Business - Written by Jeff Perron on Monday, March 30, 2009 20:00 - 5 Comments
Does the Web make us happy? – Part One
Nearly every prominent element of the human environment – from housing, to family, to diet, to climate – has been implicated in countless analyses of its correlation with human happiness. The Web, and how we use it, however, has not been.
In searching (the Web) for thinkers who have given thought to a correlation between happiness and our use of the Web, I found Jim Stolze‘s Virtual Happiness Project. Stolze’s research question – Does the Web make us happy? – is the focus of this post, the first of two on the topic of the Web and human happiness.
Stolze postulates that our romance with the Web (which has only grown stronger with the level of interactivity that characterizes Web 2.0) is fuelled by our need to interact with others. Stolze observes that, i) being social makes us happy; ii) the Web facilitates social interaction; and iii) unsurprisingly, we have readily adopted the Web.

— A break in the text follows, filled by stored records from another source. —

(** [s.length] *)
Definition length (s : string) : Z := Z.of_nat (String.length s).

(** [s.split(sep)] for a separator of one character: the pieces between
    the separators, never the empty list. *)
Fixpoint split (sep : ascii) (s : string) : list string :=
  match s with
  | EmptyString => [EmptyString]
  | String c s' =>
      if Ascii.eqb c sep then EmptyString :: split sep s'
      else match split sep s' with
           | p :: ps => String c p :: ps
           | [] => [String c EmptyString]
           end
  end.

Fixpoint mem (c : ascii) (s : string) : bool :=
  match s with
  | EmptyString => false
  | String d s' => Ascii.eqb d c || mem c s'
  end.

End Str.

(** ** Regular expressions

    The fragment [validateEmail] needs, matched with derivatives.  [test] is
    [RegExp.prototype.test] for a pattern anchored by [^] and [$]. *)

Module Regex.

Inductive t : Type :=
| Void
| Eps
| Class (p : ascii → bool)
| Cat (r s : t)
| Alt (r s : t)
| Star (r : t).

Definition Plus (r : t) : t := Cat r (Star r).

Fixpoint nullable (r : t) : bool :=
  match r with
  | Void => false
  | Eps => true
  | Class _ => false
  | Cat r s => nullable r && nullable s
  | Alt r s => nullable r || nullable s
  | Star _ => true
  end.

Fixpoint deriv (c : ascii) (r : t) : t :=
  match r with
  | Void => Void
  | Eps => Void
  | Class p => if p c then Eps else Void
  | Cat r s =>
      if nullable r then Alt (Cat (deriv c r) s) (deriv c s)
      else Cat (deriv c r) s
  | Alt r s => Alt (deriv c r) (deriv c s)
  | Star r => Cat (deriv c r) (Star r)
  end.

Fixpoint test (r : t) (s : string) : bool :=
  match s with
  | EmptyString => nullable r
  | String c s' => test (deriv c r) s'
  end.

End Regex.

(** ** Values, objects and exceptions *)

Inductive jsval : Type :=
| JUndefined
| JNull
| JNum (n : Z)
| JStr (s : string).

Global Instance jsval_eq_dec : EqDecision jsval.
Proof. solve_decision. Defined.

(** An object with scalar fields, such as a row handed back by expo-sqlite. *)
Abbreviation jsobj := (gmap string jsval).

(** [o.k]: a missing property reads as [undefined]. *)
Definition prop (o : jsobj) (k : string) : jsval := default JUndefined (o !! k).
(** Only the firing of a retry timer takes a retry timer away. *)
Lemma retries_step (e : Event) (y y' : System) :
  step e y = Some y' ->
  match e with RetryTimer => false | _ => true end = true ->
  retries y <= retries y'.
Proof.
  intros Hs He. destruct e; simpl in Hs; try discriminate He.
  - destruct (phase y); inversion Hs; subst; simpl. lia.
  - destruct (phase y); inversion Hs; subst.
    rewrite call_createBucket_retries. simpl. lia.
  - inversion Hs; subst. destruct (String.eqb name "heartbeat"); simpl; lia.
  - inversion Hs; subst. simpl. lia.
  - inversion Hs; subst. unfold handleTabUpdated.
    destruct (negb (JS.falsy changed_url) || negb (JS.falsy changed_title));
      [destruct (Tab.active tab)|]; simpl; lia.
  - inversion Hs; subst. unfold handleWindowFocusChanged.
    destruct (negb (windowId =? WINDOW_ID_NONE)%Z); simpl; lia.
  - destruct (cycles y); [discriminate|].
    destruct (heartbeat tabs (st y)). inversion Hs; subst. simpl. lia.
  - destruct (take_out i (counting y)) as [[d rest]|]; [|discriminate].
    destruct (heartbeat_counted now tabs d (st y)).
    inversion Hs; subst. simpl. lia.
  - destruct (beating y); [discriminate|].
    destruct (sendHeartbeat_resolved r now (st y)) as [s again].
    inversion Hs; subst. simpl. lia.
  - destruct (take_out i (ensuring y)) as [[who rest]|]; [|discriminate].
    inversion Hs; subst. destruct who; simpl; lia.
  - inversion Hs; subst. destruct m as [|b| |x| |t]; simpl; try lia.
    + destruct b; simpl; lia.
    + rewrite call_createBucket_retries. lia.
Qed.

Lemma retries_run (es : list Event) (y y' : System) :
  forallb (fun e => match e with RetryTimer => false | _ => true end) es
    = true ->
  run es y = Some y' ->
  retries y <= retries y'.
Proof.
  revert y. induction es as [|e es IH]; simpl; intros y He Hr.
  - inversion Hr; subst. lia.
  - apply andb_true_iff in He. destruct He as [He Hes].
    destruct (step e y) as [y1|] eqn:Hs; [|discriminate].
    pose proof (retries_step e y y1 Hs He). pose proof (IH y1 Hes Hr). lia.
Qed.
(** * baidu::common Mutex, MutexLock and CondVar (include/mutex.h)

    A shallow embedding of the three classes of [include/mutex.h].  Every
    method is a program in a small free monad whose actions are the
    statements the C++ text performs on the outside world: a call into
    pthreads or into [timer.h], a load or a store of a field of a [Mutex],
    a [printf], an [fprintf(stderr, ...)], [abort()].

    Programs are run by [run], for one thread, against a model of the
    operating system.  A run ends when the method returns, when the process
    is aborted, or when a pthread call cannot proceed; in the last case the
    rest of the method is kept and is run again in the world that the other
    threads have made meanwhile.  A run records every action it performed
    together with the world it left behind, so that the order in which a
    method touches the lock and the owner field is read off the record.

    A process is a world together with the threads that are blocked inside
    an operation; [play] moves it by letting one thread run up to the next
    point where it returns, blocks or aborts, and [reachable] collects the
    processes that arise after the constructor of the Mutex.

    What is assumed of the platform: LP64 Linux (int64_t, long and time_t
    are 64 bits wide, errno values as in <errno.h>), thread identifiers
    that are never zero, and the behaviour POSIX gives to an
    error-checking mutex and to a condition variable ([posix]).  The clock
    is a parameter: [Env] gives the value of every read.
    [MUTEX_DEBUG] is a parameter of the methods that test it. *)

From Stdlib Require Import ZArith List String Bool Lia.
Import ListNotations.
Local Open Scope string_scope.
Local Open Scope list_scope.
Local Open Scope Z_scope.

(** ** Machine data *)

Definition int := Z.          (* int: results of pthread calls, timeout *)
Definition int64_t := Z.      (* int64_t, long long, time_t, long (LP64) *)
Definition pthread_t := Z.    (* unsigned long; 0 names no live thread *)
Definition addr := Z.         (* the address of an object *)

(** Two's complement wrap-around of 64-bit signed arithmetic. *)
Definition wrap64 (z : Z) : int64_t := (z + 2 ^ 63) mod 2 ^ 64 - 2 ^ 63.
Definition add64 (a b : int64_t) : int64_t := wrap64 (a + b).
Definition sub64 (a b : int64_t) : int64_t := wrap64 (a - b).
Definition mul64 (a b : int64_t) : int64_t := wrap64 (a * b).
(* C division truncates towards zero; the remainder takes the dividend's sign *)
Definition div64 (a b : int64_t) : int64_t := wrap64 (Z.quot a b).
Definition rem64 (a b : int64_t) : int64_t := Z.rem a b.

Definition in_int32 (z : Z) : Prop := - 2 ^ 31 <= z < 2 ^ 31.
Definition in_int64 (z : Z) : Prop := - 2 ^ 63 <= z < 2 ^ 63.

(** errno values (Linux). *)
Definition EPERM : int := 1.
Definition EBUSY : int := 16.
Definition EINVAL : int := 22.
Definition EDEADLK : int := 35.
Definition ETIMEDOUT : int := 110.

Record timeval := mkTimeval { tv_sec : int64_t; tv_usec : int64_t }.
Record timespec := mkTimespec { ts_sec : int64_t; ts_nsec : int64_t }.

Inductive mutex_type := PTHREAD_MUTEX_NORMAL | PTHREAD_MUTEX_ERRORCHECK.
Definition pthread_mutexattr_t := mutex_type.

(** The state of a pthread mutex: its type and the thread holding it. *)
Record pthread_mutex_t := mkPm {
  pm_type : mutex_type;
  pm_holder : option pthread_t
}.

(** A thread inside [pthread_cond_wait] or [pthread_cond_timedwait]:
    asleep ([w_woken = None]) or woken, with the value the call will return
    once the mutex is taken again. *)
Record waiter := mkWaiter {
  w_tid : pthread_t;
  w_timed : bool;
  w_woken : option int
}.
Definition pthread_cond_t := list waiter.

(** ** The classes *)

(** class Mutex: the five data members, in declaration order. *)
Record Mutex := mkMutex {
  mu_ : pthread_mutex_t;
  owner_ : pthread_t;
  msg_ : option string;        (* const char*, NULL is None *)
  msg_threshold_ : int64_t;
  lock_time_ : int64_t
}.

If the Web facilitates the social interactions that make us so happy, does the Web itself make us happy? I realize in full that this is an incredibly simple, broad, and highly ambitious research question. It is, however, a question that deserves contemplation and serious academic attention, particularly since any child born today will likely grow up online, bathed in bits, figuratively speaking.
Immediately, a number of examples pro (a CBS report on internet addiction) and contra (an earlier post on how the power of the Web is being harnessed by therapists to treat clients) the Web’s ability to elicit happiness come to mind.
Is this a debate that comes to the common, but anticlimatic, conclusion, “like anything, it can be good in moderation?” Or will we able to say, conclusively, that humans are happier living with the Web?